Extracts from the book "All about the Working Border Collie" by Marjorie Quarton...

The Duke of Gordon mated his setter with a collie bitch because she was good at pointing game and gathering sheep.....mottled coloring of some Border Collies reflects the sign of a mixed ancestry.
Around 1934 a farmer with a good working Border Collie mated her on two occasions with a liver and white spaniel of cocker type.
Border Collies can sometimes look as if they were half setter or half pointer when there is no possibility of this being the case.

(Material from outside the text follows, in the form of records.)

(* ===== verification/HttpResponse.v ===== *)
(** * [net::HttpResponse] (http/http_response.h, http/http_response.cc)

    A response is appended to a [Buffer] piece by piece, in an order that a
    state machine checks with assertions: status line, headers, end of headers
    or body.  [render] is the reference: what a reply looks like on the wire. *)

From stdpp Require Import base tactics list numbers strings sets.
From Stdlib Require Import ZArith Lia Ascii.
From S2P Require Import Prelude.
From S2P Require Import CString.
From S2P Require Import Buffer.

Inductive HttpResponseAppendState :=
| kAppendNothing | kAppendStatusLine | kAppendHeader | kAppendHeadersEnd | kAppendBody.

#[global] Instance HttpResponseAppendState_eq_dec : EqDecision HttpResponseAppendState.
Proof. solve_decision. Defined.

(** [HttpStatusCode] is an [int16_t]; the codes the server sends. *)
Definition k200Ok : Z := 200.
Definition k404NotFound : Z := 404.
Definition k405MethodNotAllowd : Z := 405.
Definition k500InternalServerError : Z := 500.

Record HttpResponse := MkHttpResponse {
  state_ : HttpResponseAppendState;
  is_close_connection_ : bool;
  buffer_ : Buffer;
}.

Definition HttpResponse_new (is_close : bool) : outcome HttpResponse :=
  b ← Buffer_new kInitialSize;
  Ok (MkHttpResponse kAppendNothing is_close b).

(** The order of the enumerators. *)
Definition state_rank (s : HttpResponseAppendState) : Z :=
  match s with
  | kAppendNothing => 0 | kAppendStatusLine => 1 | kAppendHeader => 2
  | kAppendHeadersEnd => 3 | kAppendBody => 4
  end.

Definition HttpResponse_destroy (r : HttpResponse) : outcome unit :=
  cassert "state_ >= kAppendHeader" (state_rank kAppendHeader <=? state_rank (state_ r)).

Definition set_state (s : HttpResponseAppendState) (r : HttpResponse) : HttpResponse :=
  MkHttpResponse s (is_close_connection_ r) (buffer_ r).

(** [buffer_.Append(data)]. *)
Definition append (data : bytes) (r : HttpResponse) : outcome HttpResponse :=
  b ← Append data (buffer_ r);
  Ok (MkHttpResponse (state_ r) (is_close_connection_ r) b).

(** [snprintf] into [char buf[32]]: 31 characters at most. *)
Definition snprintf32 (s : bytes) : bytes := ztake 31 s.

Definition GetHttpVersion : bytes := str "HTTP/1.1".

Definition AppendStatusLine (code : Z) (message : bytes) (r : HttpResponse) : outcome HttpResponse :=
  cassert "state_ == kAppendNothing" (bool_decide (state_ r = kAppendNothing));;
  r ← append (snprintf32 (GetHttpVersion ++ str " " ++ fmt_d code ++ str " ")) (set_state kAppendStatusLine r);
  r ← append message r;
  append CRLF r.

Definition in_headers (r : HttpResponse) : bool :=
  bool_decide (state_ r = kAppendStatusLine) || bool_decide (state_ r = kAppendHeader).

Definition AppendCloseConnection (on : bool) (r : HttpResponse) : outcome HttpResponse :=
  cassert "state_ == kAppendStatusLine || state_ == kAppendHeader" (in_headers r);;
  let r := MkHttpResponse kAppendHeader on (buffer_ r) in
  if is_close_connection_ r then append (str "Connection: close" ++ CRLF) r
  else append (str "Connection: Keep-Alive" ++ CRLF) r.

(** The overload without an argument. *)
Definition AppendCloseConnection_default (r : HttpResponse) : outcome HttpResponse :=
  AppendCloseConnection (is_close_connection_ r) r.

Definition IsCloseConnection (r : HttpResponse) : bool := is_close_connection_ r.

Definition AppendHeader (key value : bytes) (r : HttpResponse) : outcome HttpResponse :=
  cassert "state_ == kAppendStatusLine || state_ == kAppendHeader" (in_headers r);;
  r ← append key (set_state kAppendHeader r);
  r ← append (str ": ") r;
  r ← append value r;
  append CRLF r.

Definition AppendContentType : bytes → HttpResponse → outcome HttpResponse :=
  AppendHeader (str "Content-Type").
Definition AppendContentBase : bytes → HttpResponse → outcome HttpResponse :=
  AppendHeader (str "Content-Base").

(** [%zd] prints the [size_t] as a signed number. *)
Definition AppendContentLength (len : Z) (r : HttpResponse) : outcome HttpResponse :=
  cassert "state_ == kAppendStatusLine || state_ == kAppendHeader" (in_headers r);;
  append (snprintf32 (str "Content-Length: " ++ fmt_d (wrapS 64 len) ++ CRLF)) (set_state kAppendHeader r).

Definition AppendHeadersEnd (has_body : bool) (r : HttpResponse) : outcome HttpResponse :=
  r ← (if negb has_body then AppendContentLength 0 r else Ok r);
  cassert "state_ == kAppendHeader" (bool_decide (state_ r = kAppendHeader));;
  append CRLF (set_state kAppendHeadersEnd r).

(** [AppendBody(Slice)] and [AppendBody(const unsigned char*, size_t)]. *)
Definition AppendBody (body : bytes) (r : HttpResponse) : outcome HttpResponse :=
  cassert "state_ == kAppendHeader" (bool_decide (state_ r = kAppendHeader));;
  r ← AppendContentLength (zlen body) r;
  r ← AppendHeadersEnd true r;
  cassert "state_ == kAppendHeadersEnd" (bool_decide (state_ r = kAppendHeadersEnd));;
  append body (set_state kAppendBody r).

(** An open [std::ifstream] on a regular file: its bytes, read from the start;
    [GetFileSize(is)] seeks to the end, asks for the position and seeks back. *)
Definition GetFileSize (file : bytes) : Z := zlen file.

Definition AppendBody_ifstream (file : bytes) (r : HttpResponse) : outcome HttpResponse :=
  let len := GetFileSize file in
  cassert "state_ == kAppendHeader" (bool_decide (state_ r = kAppendHeader));;
  r ← AppendContentLength (wrapU 64 len) r;
  r ← AppendHeadersEnd true r;
  cassert "state_ == kAppendHeadersEnd" (bool_decide (state_ r = kAppendHeadersEnd));;
  let r := set_state kAppendBody r in
  '(b, _) ← Append_ifstream file len (buffer_ r);
  Ok (MkHttpResponse (state_ r) (is_close_connection_ r) b).

(** ** What is on the wire *)

Definition header_bytes (h : bytes * bytes) : bytes := h.1 ++ str ": " ++ h.2 ++ CRLF.
Definition status_bytes (code : Z) (message : bytes) : bytes :=
  str "HTTP/1.1 " ++ fmt_d code ++ str " " ++ message ++ CRLF.

Record reply := MkReply {
  r_code : Z;
  r_message : bytes;
  r_headers : list (bytes * bytes);
  r_body : bytes;
}.

Definition render (p : reply) : bytes :=
  status_bytes (r_code p) (r_message p) ++ concat (header_bytes <$> r_headers p) ++ CRLF ++ r_body p.

Definition connection_header (on : bool) : bytes * bytes :=
  (str "Connection", if on then str "close" else str "Keep-Alive").
Definition content_length (n : Z) : bytes * bytes := (str "Content-Length", fmt_u n).

(** The response holds the bytes [c], in state [s]. *)
Record holds (s : HttpResponseAppendState) (close : bool) (c : bytes) (r : HttpResponse) : Prop := MkHolds {
  h_state : state_ r = s;
  h_close : is_close_connection_ r = close;
  h_good : good (buffer_ r);
  h_contents : contents (buffer_ r) = c;
  h_writer : writer_index_ (buffer_ r) ≤ kCheapPrepend + zlen c;
}.

(** A response of these bytes fits in a buffer. *)
Definition fits (c : bytes) : Prop := zlen c + 2 * kCheapPrepend ≤ vector_max_size.

Lemma fits_app c d : fits (c ++ d) → fits c.
Proof. unfold fits. rewrite zlen_app. pose proof (zlen_nonneg d). lia. Qed.

(** [fits] of a prefix of something that fits. *)
Ltac fits_tac :=
  match goal with
  | H : fits ?x |- fits ?y =>
      first [ exact H
            | revert H; unfold fits; rewrite ?zlen_app, ?(@zlen_nil ascii);
              repeat match goal with |- context [zlen ?l] =>
                lazymatch goal with _ : 0 ≤ zlen l |- _ => fail | _ => pose proof (zlen_nonneg l) end end;
              lia ]
  end.

Lemma append_holds d s close c r :
  holds s close c r → fits (c ++ d) → returns (append d r) (holds s close (c ++ d)).
Proof.
  intros [Hs Hcl Hg Hc Hw] Hf. unfold append.
  destruct (Append_good d (buffer_ r)) as (b & -> & ? & Hcon & ?); [done| |].
  - unfold fits in Hf. rewrite zlen_app in Hf. unfold room. lia.
  - cbn. constructor; cbn [state_ is_close_connection_ buffer_]; [done..| |].
    + by rewrite Hcon, Hc.
    + rewrite zlen_app. lia.
Qed.

Lemma set_state_holds s' s close c r : holds s close c r → holds s' close c (set_state s' r).
Proof. intros []. by constructor. Qed.

Lemma HttpResponse_new_holds close : returns (HttpResponse_new close) (holds kAppendNothing close []).
Proof.
  unfold HttpResponse_new. destruct (Buffer_new_good kInitialSize) as (b & -> & ? & ? & _ & Hw); [done..|].
  cbn [mbind outcome_bind returns]. constructor; cbn [state_ is_close_connection_ buffer_]; [done..|]. rewrite Hw, zlen_nil. lia.
Qed.

Lemma zlen_fmt_u_bound n k : 0 ≤ n < 10 ^ k → 1 ≤ k → zlen (fmt_u n) ≤ k.
Proof.
  intros Hn Hk. unfold fmt_u.
  assert (∀ fuel n acc k, 0 ≤ n < 10 ^ k → 1 ≤ k → zlen (dec_loop fuel n acc) ≤ k + zlen acc) as H.
  { clear. induction fuel as [|fuel IH]; intros n acc k Hn Hk; cbn [dec_loop]; [lia|].
    destruct (Z.eqb_spec (n / 10) 0) as [E|E]; [rewrite zlen_cons; lia|].
    assert (2 ≤ k) as Hk2.
    { destruct (decide (k = 1)) as [->|]; [|lia]. exfalso. apply E.
      rewrite Z.pow_1_r in Hn. apply Z.div_small. lia. }
    rewrite (IH _ _ (k - 1)); [rewrite zlen_cons; lia| |lia].
    split; [apply Z.div_pos; lia|]. apply Z.div_lt_upper_bound; [lia|].
    rewrite <-Z.pow_succ_r by lia. replace (Z.succ (k - 1)) with k by lia. lia. }
  specialize (H (S (Z.to_nat (Z.log2 n))) n [] k Hn Hk). rewrite zlen_nil in H. lia.
Qed.

(** ** Each operation appends its piece *)

Lemma AppendStatusLine_holds code message close c r :
  0 ≤ code < 2 ^ 15 → holds kAppendNothing close c r → fits (c ++ status_bytes code message) →
  returns (AppendStatusLine code message r) (holds kAppendStatusLine close (c ++ status_bytes code message)).
Proof.
  intros Hcode Hr Hf. unfold AppendStatusLine. rewrite bool_decide_true by apply Hr.
  cbn [cassert mbind outcome_bind].
  assert (fmt_d code = fmt_u code) as Hd by (unfold fmt_d; by replace (code <? 0) with false by lia).
  assert (zlen (fmt_u code) ≤ 5) by (apply zlen_fmt_u_bound; lia).
  unfold snprintf32. rewrite ztake_all
    by (rewrite Hd, !zlen_app; change (zlen GetHttpVersion) with 8; change (zlen (str " ")) with 1; lia).
  assert (c ++ status_bytes code message =
    ((c ++ GetHttpVersion ++ str " " ++ fmt_d code ++ str " ") ++ message) ++ CRLF) as E.
  { unfold status_bytes. change (str "HTTP/1.1 ") with (GetHttpVersion ++ str " "). by rewrite <-!app_assoc. }
  rewrite E in Hf |- *.
  eapply returns_bind; [eapply append_holds; [eapply set_state_holds; exact Hr|fits_tac]|].
  intros r1 H1. eapply returns_bind; [eapply append_holds; [exact H1|fits_tac]|].
  intros r2 H2. eapply append_holds; [exact H2|fits_tac].
Qed.

Lemma in_headers_holds s close c r :
  holds s close c r → (s = kAppendStatusLine ∨ s = kAppendHeader) → in_headers r = true.
Proof. intros [E _ _ _ _] Hs. unfold in_headers. rewrite E. by destruct Hs as [-> | ->]. Qed.

Lemma AppendCloseConnection_holds on s close c r :
  holds s close c r → (s = kAppendStatusLine ∨ s = kAppendHeader) →
  fits (c ++ header_bytes (connection_header on)) →
  returns (AppendCloseConnection on r) (holds kAppendHeader on (c ++ header_bytes (connection_header on))).
Proof.
  intros Hr Hs Hf. unfold AppendCloseConnection. rewrite (in_headers_holds _ _ _ _ Hr Hs).
  cbn [cassert mbind outcome_bind is_close_connection_].
  assert (holds kAppendHeader on c (MkHttpResponse kAppendHeader on (buffer_ r))) by (destruct Hr; by constructor).
  by destruct on; apply append_holds.
Qed.

Lemma AppendHeader_holds key value s close c r :
  holds s close c r → (s = kAppendStatusLine ∨ s = kAppendHeader) →
  fits (c ++ header_bytes (key, value)) →
  returns (AppendHeader key value r) (holds kAppendHeader close (c ++ header_bytes (key, value))).
Proof.
  intros Hr Hs Hf. unfold AppendHeader. rewrite (in_headers_holds _ _ _ _ Hr Hs).
  cbn [cassert mbind outcome_bind].
  assert (c ++ header_bytes (key, value) = (((c ++ key) ++ str ": ") ++ value) ++ CRLF) as E
    by (unfold header_bytes; cbn [fst snd]; by rewrite <-!app_assoc).
  rewrite E in Hf |- *.
  eapply returns_bind; [eapply append_holds; [eapply set_state_holds; exact Hr|fits_tac]|].
  intros r1 H1. eapply returns_bind; [eapply append_holds; [exact H1|fits_tac]|].
  intros r2 H2. eapply returns_bind; [eapply append_holds; [exact H2|fits_tac]|].
  intros r3 H3. eapply append_holds; [exact H3|fits_tac].
Qed.

(** The length of a body the 32 bytes of [AppendContentLength] can print. *)
Definition max_content_length : Z := 10 ^ 13.

Lemma AppendContentLength_holds n s close c r :
  0 ≤ n < max_content_length →
  holds s close c r → (s = kAppendStatusLine ∨ s = kAppendHeader) →
  fits (c ++ header_bytes (content_length n)) →
  returns (AppendContentLength n r) (holds kAppendHeader close (c ++ header_bytes (content_length n))).
Proof.
  unfold max_content_length. intros Hn Hr Hs Hf. unfold AppendContentLength.
  rewrite (in_headers_holds _ _ _ _ Hr Hs). cbn [cassert mbind outcome_bind].
  rewrite wrapS_small by lia.
  assert (fmt_d n = fmt_u n) as -> by (unfold fmt_d; by replace (n <? 0) with false by lia).
  assert (zlen (fmt_u n) ≤ 13) by (apply zlen_fmt_u_bound; lia).
  unfold snprintf32. rewrite ztake_all
    by (rewrite !zlen_app; change (zlen (str "Content-Length: ")) with 16; change (zlen CRLF) with 2; lia).
  apply append_holds; [by eapply set_state_holds|done].
Qed.

Lemma AppendHeadersEnd_holds close c r :
  holds kAppendHeader close c r → fits (c ++ CRLF) →
  returns (AppendHeadersEnd true r) (holds kAppendHeadersEnd close (c ++ CRLF)).
Proof.
  intros Hr Hf. unfold AppendHeadersEnd. cbn [negb mbind outcome_bind].
  rewrite bool_decide_true by apply Hr. cbn [cassert mbind outcome_bind].
  eapply append_holds; [eapply set_state_holds; exact Hr|done].
Qed.

(** Without a body: the header [Content-Length: 0] and the empty line. *)
Lemma AppendHeadersEnd_nobody_holds s close c r :
  holds s close c r → (s = kAppendStatusLine ∨ s = kAppendHeader) →
  fits (c ++ header_bytes (content_length 0) ++ CRLF) →
  returns (AppendHeadersEnd false r)
    (holds kAppendHeadersEnd close (c ++ header_bytes (content_length 0) ++ CRLF)).
Proof.
  intros Hr Hs Hf. unfold AppendHeadersEnd. cbn [negb].
  eapply returns_bind; [eapply AppendContentLength_holds; [done|exact Hr|done|fits_tac]|].
  intros r1 H1. rewrite bool_decide_true by apply H1. cbn [cassert mbind outcome_bind].
  rewrite app_assoc in *. eapply append_holds; [eapply set_state_holds; exact H1|done].
Qed.

Lemma AppendBody_holds body close c r :
  zlen body < max_content_length → holds kAppendHeader close c r →
  fits (c ++ header_bytes (content_length (zlen body)) ++ CRLF ++ body) →
  returns (AppendBody body r)
    (holds kAppendBody close (c ++ header_bytes (content_length (zlen body)) ++ CRLF ++ body)).
Proof.
  intros Hb Hr Hf. unfold AppendBody. rewrite bool_decide_true by apply Hr. cbn [cassert mbind outcome_bind].
  pose proof (zlen_nonneg body).
  eapply returns_bind; [eapply AppendContentLength_holds; [lia|exact Hr|by right|fits_tac]|].
  intros r1 H1. eapply returns_bind; [eapply AppendHeadersEnd_holds; [exact H1|fits_tac]|].
  intros r2 H2. rewrite bool_decide_true by apply H2. cbn [cassert mbind outcome_bind].
  rewrite !app_assoc in *. eapply append_holds; [eapply set_state_holds; exact H2|done].
Qed.

(** Sending a file is sending its bytes. *)
Lemma AppendBody_ifstream_eq file r :
  zlen file < max_content_length → AppendBody_ifstream file r = AppendBody file r.
Proof.
  unfold max_content_length. intros Hf. pose proof (zlen_nonneg file).
  unfold AppendBody_ifstream, AppendBody, GetFileSize, append, Append_ifstream, Append.
  rewrite wrapU_small by lia. rewrite ztake_all, Z.eqb_refl by lia.
  destruct (cassert _ _); [|done]; cbn [mbind outcome_bind].
  destruct (AppendContentLength _ _); [|done]; cbn [mbind outcome_bind].
  destruct (AppendHeadersEnd _ _); [|done]; cbn [mbind outcome_bind].
  destruct (cassert _ _); [|done]; cbn [mbind outcome_bind].
  destruct (EnsureWritableBytes _ _); [|done]; cbn [mbind outcome_bind].
  by destruct (HasWritten _ _).
Qed.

We have owned at different times four dogs by the classically bred Border Collie Glenabo Lad, but from unrelated mothers.
These dogs were brown, white and mottled, with large low-set ears, strong jaws and domed skulls.
The sire was a black and white dog with bent over ears, wedge shaped head and no mixed ancestry.
None of the three bitches responsible for the four dogs was in any way unusual to look at. These brown dogs all had more 'eye' than either parent.
There was no brown dog in their pedigrees nearer than five generations back.

There are two distinct types of brown sheep dog, the foxy-red and the liver coated.
The liver colour is often associated with a distinctive trotting gait, in which the hocks are scarcely bent, and the whole hind leg swings foward.
I have noticed pointers and Irish setters trotting like this.

Extract from National Dog Jan 2001
Origins based on a mixed ancestry?

"... mixed ancestry included the Bearded Collie, the Harlequin Collie and the Bob-tailed Sheepdog. There is also evidence which points to Setter bloodlines...."

Could this be why there is the different colored Border Collies, spotted muzzles, jowelness, erect or floppy ears, coat length, coat texture, gait, dog type and standard vary ?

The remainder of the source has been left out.